(Dataset entries)
= Beginning of Section =
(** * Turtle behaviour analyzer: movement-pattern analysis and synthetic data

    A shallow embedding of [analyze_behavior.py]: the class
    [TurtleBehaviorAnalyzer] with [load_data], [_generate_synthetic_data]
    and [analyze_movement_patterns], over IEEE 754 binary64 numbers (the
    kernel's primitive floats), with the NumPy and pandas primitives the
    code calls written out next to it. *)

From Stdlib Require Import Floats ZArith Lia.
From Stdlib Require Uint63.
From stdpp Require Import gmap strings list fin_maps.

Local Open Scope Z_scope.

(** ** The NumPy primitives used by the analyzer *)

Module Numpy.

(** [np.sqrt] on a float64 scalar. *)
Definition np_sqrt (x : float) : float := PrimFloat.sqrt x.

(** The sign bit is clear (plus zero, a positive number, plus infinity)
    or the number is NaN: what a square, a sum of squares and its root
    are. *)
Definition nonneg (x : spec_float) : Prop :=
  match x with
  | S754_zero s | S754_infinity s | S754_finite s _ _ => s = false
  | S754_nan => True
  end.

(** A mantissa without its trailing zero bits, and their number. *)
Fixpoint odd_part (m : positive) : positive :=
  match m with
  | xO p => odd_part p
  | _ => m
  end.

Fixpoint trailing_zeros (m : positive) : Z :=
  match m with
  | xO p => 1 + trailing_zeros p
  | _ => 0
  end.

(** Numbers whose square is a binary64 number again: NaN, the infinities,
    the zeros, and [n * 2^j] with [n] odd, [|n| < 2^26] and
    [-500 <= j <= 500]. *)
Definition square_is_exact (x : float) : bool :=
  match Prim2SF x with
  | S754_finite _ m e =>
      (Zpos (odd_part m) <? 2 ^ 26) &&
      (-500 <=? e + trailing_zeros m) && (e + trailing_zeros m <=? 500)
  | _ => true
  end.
= End of Section =
= Beginning of Section =
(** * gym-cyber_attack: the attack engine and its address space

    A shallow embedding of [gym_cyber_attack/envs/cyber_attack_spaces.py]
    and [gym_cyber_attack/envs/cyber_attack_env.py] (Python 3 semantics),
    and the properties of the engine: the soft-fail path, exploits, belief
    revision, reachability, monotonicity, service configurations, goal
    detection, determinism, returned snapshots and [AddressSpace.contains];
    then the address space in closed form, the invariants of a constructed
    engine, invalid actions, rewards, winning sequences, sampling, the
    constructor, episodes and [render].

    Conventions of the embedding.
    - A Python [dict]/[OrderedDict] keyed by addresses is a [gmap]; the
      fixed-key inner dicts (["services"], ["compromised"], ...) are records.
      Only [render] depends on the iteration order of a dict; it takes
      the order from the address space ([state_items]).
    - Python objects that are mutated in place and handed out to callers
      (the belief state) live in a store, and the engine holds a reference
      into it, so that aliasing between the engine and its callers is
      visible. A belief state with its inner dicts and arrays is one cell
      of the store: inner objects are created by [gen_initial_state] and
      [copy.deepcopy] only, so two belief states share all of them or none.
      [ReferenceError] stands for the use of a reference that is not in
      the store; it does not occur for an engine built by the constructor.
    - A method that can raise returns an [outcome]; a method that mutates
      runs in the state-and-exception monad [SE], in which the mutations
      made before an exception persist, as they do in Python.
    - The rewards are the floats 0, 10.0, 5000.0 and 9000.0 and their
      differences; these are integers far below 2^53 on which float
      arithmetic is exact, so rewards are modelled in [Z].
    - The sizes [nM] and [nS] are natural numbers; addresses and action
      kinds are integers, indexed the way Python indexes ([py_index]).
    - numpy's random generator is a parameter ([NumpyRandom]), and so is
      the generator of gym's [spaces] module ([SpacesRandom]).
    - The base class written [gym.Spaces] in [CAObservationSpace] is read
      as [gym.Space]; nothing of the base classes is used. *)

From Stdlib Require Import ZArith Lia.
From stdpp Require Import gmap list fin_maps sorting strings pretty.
= End of Section =
#### [TASK]
Keeping every character as it is, restate the lines above that run from the line with "(** * Turtle" through the line with "(** ** The NumPy", both included, and nothing else.

#### [RESULT]
(** * Turtle behaviour analyzer: movement-pattern analysis and synthetic data

    A shallow embedding of [analyze_behavior.py]: the class
    [TurtleBehaviorAnalyzer] with [load_data], [_generate_synthetic_data]
    and [analyze_movement_patterns], over IEEE 754 binary64 numbers (the
    kernel's primitive floats), with the NumPy and pandas primitives the
    code calls written out next to it. *)

From Stdlib Require Import Floats ZArith Lia.
From Stdlib Require Uint63.
From stdpp Require Import gmap strings list fin_maps.

Local Open Scope Z_scope.

(** ** The NumPy primitives used by the analyzer *)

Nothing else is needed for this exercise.